MAIR Holdings, Inc. (NASDAQ: MAIR) was an airline holding company. Later in its life its headquarters were in Fifth Street Towers II in Downtown Minneapolis, Minnesota. At an earlier time its headquarters were on the property of Minneapolis-St. Paul International Airport and in Fort Snelling, an unincorporated area in Hennepin County. It was established in 1993 as AirTran Corporation and was later renamed to Mesaba Holdings, Inc. The holding company served as the holding company for Mesaba Aviation, Inc., which operated Mesaba Airlines. In 2002, MAIR also acquired Big Sky Transportation, Co., operator of Big Sky Airlines.
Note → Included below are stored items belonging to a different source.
Lemma lookup_insert_at i x l j :
  i ≤ length l →
  insert_at i x l !! j =
    if decide (j < i) then l !! j else if decide (j = i) then Some x else l !! (j - 1).
Proof.
  intros Hi. unfold insert_at. repeat case_decide.
  - rewrite lookup_app_l by (rewrite length_take; lia). rewrite lookup_take.
    by rewrite decide_True.
  - subst. rewrite lookup_app_r by (rewrite length_take; lia).
    rewrite length_take, Nat.min_l, Nat.sub_diag by lia. done.
  - rewrite lookup_app_r by (rewrite length_take; lia).
    rewrite length_take, Nat.min_l by lia.
    destruct (j - i) as [|m] eqn:E; [lia|]. change ((x :: drop i l) !! S m) with (drop i l !! m).
    rewrite lookup_drop. f_equal. lia.
Qed.

Lemma Forall_insert_at (P : A → Prop) i x l :
  P x → Forall P l → Forall P (insert_at i x l).
Proof.
  intros. unfold insert_at. apply Forall_app. split; [by apply Forall_take|].
  constructor; [done|by apply Forall_drop].
Qed.

Lemma Forall_delete_list (P : A → Prop) i l : Forall P l → Forall P (delete i l).
Proof.
  intros. rewrite delete_take_drop. apply Forall_app.
  split; [by apply Forall_take|by apply Forall_drop].
Qed.

Lemma map_insert_at {B} (f : A → B) i x l :
  map f (insert_at i x l) = insert_at i (f x) (map f l).
Proof. unfold insert_at. by rewrite map_app, firstn_map, skipn_map. Qed.

Lemma map_delete {B} (f : A → B) i l : map f (delete i l) = delete i (map f l).
Proof. by rewrite !delete_take_drop, map_app, firstn_map, skipn_map. Qed.
End Lists.

(** A pass over the indices of a list, one successful step per element. *)
Lemma mapM_seq {A B} (l : list A) (f : nat → res B) (g : A → B) :
  (∀ i x, l !! i = Some x → f i = Ok (g x)) → mapM f (seq 0 (length l)) = Ok (map g l).
Proof.
  intros Hf. assert (∀ l a, (∀ i c, l !! i = Some c → f (a + i) = Ok (g c)) →
    mapM f (seq a (length l)) = Ok (map g l)) as Hgen; [|by apply Hgen].
  clear Hf l. induction l as [|c l IH]; intros a Hf; [done|]. cbn.
  pose proof (Hf 0 c eq_refl) as Hf0. rewrite Nat.add_0_r in Hf0. rewrite Hf0. cbn.
  rewrite (IH (S a)); [done|]. intros i c' Hi. rewrite <- (Hf (S i) c' Hi). f_equal. lia.
Qed.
Mesaba Airlines, which operated as a Northwest Airlink regional airline, filed for Chapter 11 bankruptcy on October 13, 2005, a result of downsizing occasioned by the earlier bankruptcy of Northwest Airlines. As part of the reorganization of both carriers, Northwest acquired Mesaba on April 24, 2007. This left Big Sky as MAIR's only remaining airline.

Following a series of expansion attempts, Big Sky announced plans to cease operations in December 2007. The airline's last flights were on March 8, 2008.

MAIR's shareholders voted to dissolve the company on June 25, 2008. The company's last day of trading on the NASDAQ was July 7, 2008, and its shares closed at a price of approximately $4.17. Shareholders as of that day received an initial cash distribution from the company of $3 per share in August, 2008, and subsequently received several liquidating distributions as assets were sold and legal issues resolved: 70 cents per share was distributed in November, 2008; 55 cents per share in February, 2009; 12 cents per share in April, 2010; and a final distribution of 2.65 cents per share in July, 2012.